How to honour highest repeating give-and-take from a text File inwards Java - Word Count Problem

How to discovery the give-and-take together with their count from a text file is approximately other often asked coding inquiry from Java interviews. The logic to solve this occupation is similar to what nosotros convey seen inward how to discovery duplicate words inward a String. In the outset mensuration you lot demand to construct a give-and-take Map past times reading contents of a text File. This Map should incorporate give-and-take equally a fundamental together with their count equally value. Once you lot convey this Map ready, you lot tin only kind the Map based upon values. If you lot don't know how to kind a Map on values, come across this tutorial first. It volition instruct you lot past times sorting HashMap on values. Now getting fundamental together with value inward sorted should live on easy, but shout out upwardly HashMap doesn't maintain order, thence you lot demand to role a List to decease along the entry inward sorted order. Once you lot got this list, you lot tin only loop over the list together with impress each fundamental together with value from the entry. This way, you lot tin likewise create a tabular array of words together with their count inward decreasing order.  This occupation is sometimes likewise asked equally to impress all give-and-take together with their count inward tabular format.

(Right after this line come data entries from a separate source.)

Lemma trim_ok n b l :
  carries b l -> ngx_buf_special b = false -> 0 <= n <= zlen l ->
  (exists fp, trim_start n b = Ok (place b (moved b (b_pos b) n) (b_last b) fp (b_file_last b)) /\
     carries (place b (moved b (b_pos b) n) (b_last b) fp (b_file_last b)) (cut n (zlen l) l)) /\
  (exists fl, trim_end n b = Ok (place b (b_pos b) (moved b (b_last b) (- n)) (b_file_pos b) fl) /\
     carries (place b (b_pos b) (moved b (b_last b) (- n)) (b_file_pos b) fl) (cut 0 (zlen l - n) l)).
Proof.
  intros Hc Hsp Hn. pose proof (file_bounds b l Hc) as Hb. unfold NGX_MAX_OFF_T_VALUE in Hb.
  assert (forall x, moved b x 0 = x) as Hz by (intros x; unfold moved; case_match; lia). split.
  - exists (if b_in_file b then b_file_pos b + n else b_file_pos b). split.
    + rewrite trim_start_place. destruct (b_in_file b); [|done]. destruct (Hb eq_refl) as (H0 & H1 & H2).
      by rewrite int64_ok by lia.
    + pose proof (carries_trim b l n 0 (if b_in_file b then b_file_pos b + n else b_file_pos b) (b_file_last b) Hc Hsp
        ltac:(lia) ltac:(lia) ltac:(lia)) as H. change (- 0) with 0 in H. rewrite Hz, !Z.sub_0_r in H. apply H.
      intros E. rewrite E. lia.
  - exists (if b_in_file b then b_file_last b - n else b_file_last b). split.
    + rewrite trim_end_place. destruct (b_in_file b); [|done]. destruct (Hb eq_refl) as (H0 & H1 & H2).
      by rewrite int64_ok by lia.
    + pose proof (carries_trim b l 0 n (b_file_pos b) (if b_in_file b then b_file_last b - n else b_file_last b) Hc Hsp
        ltac:(lia) ltac:(lia) ltac:(lia)) as H. rewrite Hz in H. apply H. intros E. rewrite E. lia.
Qed.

How to discovery highest repeated give-and-take from a file

Here is the Java computer program to discovery the duplicate give-and-take which has occurred maximum seat out of times inward a file. You tin likewise impress frequency of give-and-take from highest to lowest because you lot convey the Map, which contains give-and-take together with their count inward sorted order. All you lot demand to produce is iterate over each entry of Map and impress the keys together with values.


Most of import business office of this solution is sorting all entries. Since Map.Entry doesn't implement the Comparable interface, nosotros demand to write our ain custom Comparator to kind the entries. If you lot expect at my implementation, I am comparison entries on their values because that's what nosotros want. Many programmer says that why non role the LinkedHashMap class? but remember, the LinkedHashMap bird keeps the keys inward sorted order, non the values. So you lot demand this particular Comparator to compare values together with shop them inward List.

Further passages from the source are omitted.